◆ WORK TO COMPLETE
Among the entries below, which lines include the string "pageE"? Show each one.

=== EXTRACTED INFORMATION ===

Definition the_hdr s (l : nat) : http_Header := default ∅ (hdrs s !! l).
Definition the_buf s (l : nat) : list byte := default [] (bufs s !! l).
Definition put_resp s (r : response) : hstate S := mkH (hs_store s) (hdrs s) (bufs s) r (keys s) (spans s).
Definition put_hdr s (l : nat) (h : http_Header) : hstate S :=
  mkH (hs_store s) (<[l := h]> (hdrs s)) (bufs s) (resp s) (keys s) (spans s).
Definition put_buf s (l : nat) (b : list byte) : hstate S :=
  mkH (hs_store s) (hdrs s) (<[l := b]> (bufs s)) (resp s) (keys s) (spans s).
Definition put_store s (t : S) : hstate S := mkH t (hdrs s) (bufs s) (resp s) (keys s) (spans s).
Definition put_keys s (ks : gmap string ctxval) : hstate S :=
  mkH (hs_store s) (hdrs s) (bufs s) (resp s) ks (spans s).

End state.

(** A store that keeps Go values as they are acts on its own part of the state; one that
    encodes them follows the references in a value. *)
Class StoreHandler (E : Type -> Type) (S : Type) := {
  store_handle X : E X -> hstate S -> X * hstate S;
  store_handle_spans X (e : E X) s : spans (store_handle X e s).2 = spans s }.
Arguments store_handle {E S _ X} e s.
Arguments store_handle_spans {E S _ X} e s.

#[global] Instance own_part {E S} `{Handler E S} : StoreHandler E S.
Proof.
  refine {| store_handle X e s := let '(x, t) := handle e (hs_store s) in (x, put_store s t) |}.
  intros X e s. by destruct (handle e (hs_store s)).
Defined.

Section page_handler.
Context {E : Type -> Type} {S : Type} `{StoreHandler E S}.

#[global] Instance pageE_handler : Handler (pageE E) (hstate S) := fun X e s =>
  match e in pageE _ X return X * hstate S with
  | PStore e => store_handle e s
  | PHeader => (rw_header (resp s), s)
  | PHdr l => (the_hdr s l, s)
  | PHdrPut l h => (tt, put_hdr s l h)
  | PNewBuf b => let l := fresh (dom (bufs s)) in (l, put_buf s l b)
  | PBuf l => (the_buf s l, s)
  | PBufPut l b => (tt, put_buf s l b)
  | PWriteHeader code => (tt, put_resp s (rw_WriteHeader (resp s) code))
  | PWriteHeaderNow => (tt, put_resp s (rw_WriteHeaderNow (the_hdr s (rw_header (resp s))) (resp s)))
  | PWrite b => let '(r, w) := rw_Write (the_hdr s (rw_header (resp s))) (resp s) b in (r, put_resp s w)
  | PStatus => (rw_status (resp s), s)
  | PWritten => (rw_Written (resp s), s)
  | PCtxGet k => (keys s !! k, s)
  | PCtxSet k v => (tt, put_keys s (<[k := v]> (keys s)))
  | PStartSpan parent op method path =>
      let n := length (spans s) in
      (n, mkH (hs_store s) (hdrs s) (bufs s) (resp s) (keys s) (spans s ++ [SpanStarted n parent op method path]))
  | PFinishSpan n =>
      (tt, mkH (hs_store s) (hdrs s) (bufs s) (resp s) (keys s) (spans s ++ [SpanFinished n]))
  end.
End page_handler.

(** ** What a gin handler does

    [WHeaderDefault] sets a header that has no value; [WCtxStatus] is
    [gin.Context.Status], which calls [WriteHeader] of the context's own writer, not
    of the writer a middleware has put in its place. *)
Inductive wE : Type -> Type :=
  | WHeaderAdd (k v : string) : wE unit
  | WHeaderSet (k v : string) : wE unit
  | WHeaderDel (k : string) : wE unit
  | WHeaderDefault (k v : string) : wE unit
  | WWriteHeader (code : Z) : wE unit
  | WWriteHeaderNow : wE unit
  | WCtxStatus (code : Z) : wE unit
  | WWrite (buf : nat) : wE (Z * option error)
  | WWriteString (s : string) : wE (Z * option error)
  | WStatus : wE Z
  | WWritten : wE bool
  | WNewBuf (b : list byte) : wE nat
  | WBufPut (l : nat) (b : list byte) : wE unit.

Definition HandlerFunc : Type := prog wE unit.

(** The request, as far as the middleware looks at it; [req_span] is the parent
    span the tracer extracts from its header. *)
Record request := mkRequest {
  req_method : string; req_path : string; RequestURI : string; req_span : option nat }.

Section middleware.
Context {E : Type -> Type} {T : Type} `{CacheStore E T}.
(** The order in which a map is ranged over. *)
Context (range_hdr : http_Header -> list (string * list string)).

Abbreviation page := (prog (pageE E)).

Definition store_call {A} (p : prog E A) : page A := embed (fun X e => PStore e) p.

===

◆ REPLY TO THE TASK
#[global] Instance pageE_handler : Handler (pageE E) (hstate S) := fun X e s =>
  match e in pageE _ X return X * hstate S with
Abbreviation page := (prog (pageE E)).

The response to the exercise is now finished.